Tuesday 4 October 2011

Littletown Farm Guest House


Jo and I stayed here on our way back from Scotland at the start of September. We strongly recommend it.


It's a beautiful place, rain or shine.


Littletown Farm is a traditional working Lakeland farm offering bed & breakfast accommodation in the beautiful, unspoilt Newlands valley. The bed and breakfast is in the heart of the Lake District national park.

 The Farmhouse is in a unique location nestled at the foot of Catbells and was the inspiration behind Beatrix Potters Mrs Tiggy-Winkle stories.


"Once upon a time there was a little girl called Lucie, who lived at a farm called Little-town. She was a good little girl only she was always losing her pocket-handkerchiefs!

One day little Lucie came into the farm-yard crying oh, she did cry so! “I’ve lost my pocket-handkin! Three handkins and a pinny! Have YOU seen them, Tabby Kitten?”"

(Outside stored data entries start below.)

(** What [validateEvent] returns when the first four checks pass. *)
Lemma validateEvent_parsed event env w chargerId s t :
  prop event "chargerId" = JStr chargerId -> pattern_test chargerId = true ->
  prop event "timestamp" = JStr s -> newDate env s = Some t -> isoString t = s ->
  Validator.validateEvent event env w
  = (Normal
       (if time w + clockSkewMs <? t then Validator.rejected "FutureTimestamp"
        else {| Validator.isValid := true;
                Validator.rejectionReason := None;
                Validator.validatedEvent :=
                  Some {| ve_chargerId := chargerId;
                          ve_timestamp := Some t;
                          ve_data := prop event "data" |} |}),
     w).
Proof.
  intros Hc Hp Hs Hd Hi.
  assert (Hne : String.eqb s "" = false).
  { apply String.eqb_neq. rewrite <- Hi. apply isoString_nonempty. }
  assert (Hne' : String.eqb chargerId "" = false).
  { destruct chargerId; [discriminate | reflexivity]. }
  unfold Validator.validateEvent. rewrite Hc, Hs.
  cbn [truthy]. rewrite Hne, Hne'. cbn [negb].
  rewrite isValidChargerId_matches. cbn [Checks.matchesPattern]. rewrite Hp.
  cbn [negb]. unfold bind, ask.
  rewrite isValidTimestamp_string, Hne, Hd, Hi, String.eqb_refl. cbn [negb andb].
  rewrite isFutureTimestamp_run. cbn [gtTime getTime].
  destruct (time w + clockSkewMs <? t); reflexivity.
Qed.


Lemma validateEvent_missing_chargerId event env w :
  truthy (prop event "chargerId") = false ->
  Validator.validateEvent event env w
  = (Normal (Validator.rejected "MissingChargerId"), w).
Proof. intros H. unfold Validator.validateEvent. rewrite H. reflexivity. Qed.
Lemma scan_group_adjacent contig g i p c :
  nth_error (scan_group contig g) i = Some p ->
  nth_error (scan_group contig g) (S i) = Some c ->
  new_run c = starts_run contig (Some (row p)) (row c) /\
  run_id c = count_flag (new_run c) (run_id p).
Proof.
  destruct g as [|r g]; intros Hp Hc.
  - destruct i; discriminate.
  - destruct i as [|i]; simpl in Hp, Hc.
    + inversion Hp. subst p. clear Hp. simpl.
      destruct g as [|r' g]; simpl in Hc; [discriminate|].
      inversion Hc. subst c. simpl. auto.
    + exact (scan_from_adjacent _ _ _ _ _ _ _ Hp Hc).
Qed.

Lemma scan_from_running_count contig g :
  forall prev n i c,
  nth_error (scan_from contig prev n g) i = Some c ->
  run_id c =
  (n + flags_set (map new_run (firstn (S i) (scan_from contig prev n g))))%nat.
Proof.
  induction g as [|r g IH]; intros prev n i c Hc.
  - destruct i; discriminate.
  - pose (f := starts_run contig (Some prev) r).
    change (scan_from contig prev n (r :: g))
      with (mkClassified r f (count_flag f n) 1
            :: scan_from contig r (count_flag f n) g) in *.
    clearbody f. destruct i as [|i]; simpl in Hc.
    + inversion Hc. subst c. clear Hc. unfold flags_set. simpl.
      destruct f; simpl; lia.
    + rewrite (IH _ _ _ _ Hc). rewrite (firstn_cons (S i)).
      unfold flags_set. simpl map. simpl filter.
      destruct f; simpl; lia.
Qed.

Lemma scan_group_running_count contig g i c :
  nth_error (scan_group contig g) i = Some c ->
  run_id c = flags_set (map new_run (firstn (S i) (scan_group contig g))).
Proof.
  destruct g as [|r g]; intros Hc.
  - destruct i; discriminate.
  - destruct i as [|i]; simpl in Hc.
    + inversion Hc. reflexivity.
    + rewrite (scan_from_running_count _ _ _ _ _ _ Hc). reflexivity.
Qed.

On the evening we arrived we had a walk in the rain until it went dark (which is why their ponies are not very clear). Then we had a relaxing drink in the bar with the good company of .

Before breakfast (a traditional and very good English breakfast) we had another walk - this time in the bright sunshine.


Jo wasn't seriously thinking of climbing Causey Pike even though she thought it looked fairly easy (Ho. Ho.)





"“Sally Henny-penny, have YOU found three pocket-handkins?”

But the speckled hen ran into a barn, clucking"


9 comments:

  1. A wonderful post. It is a beautiful valley.
    You did well with the rain drop on the wire.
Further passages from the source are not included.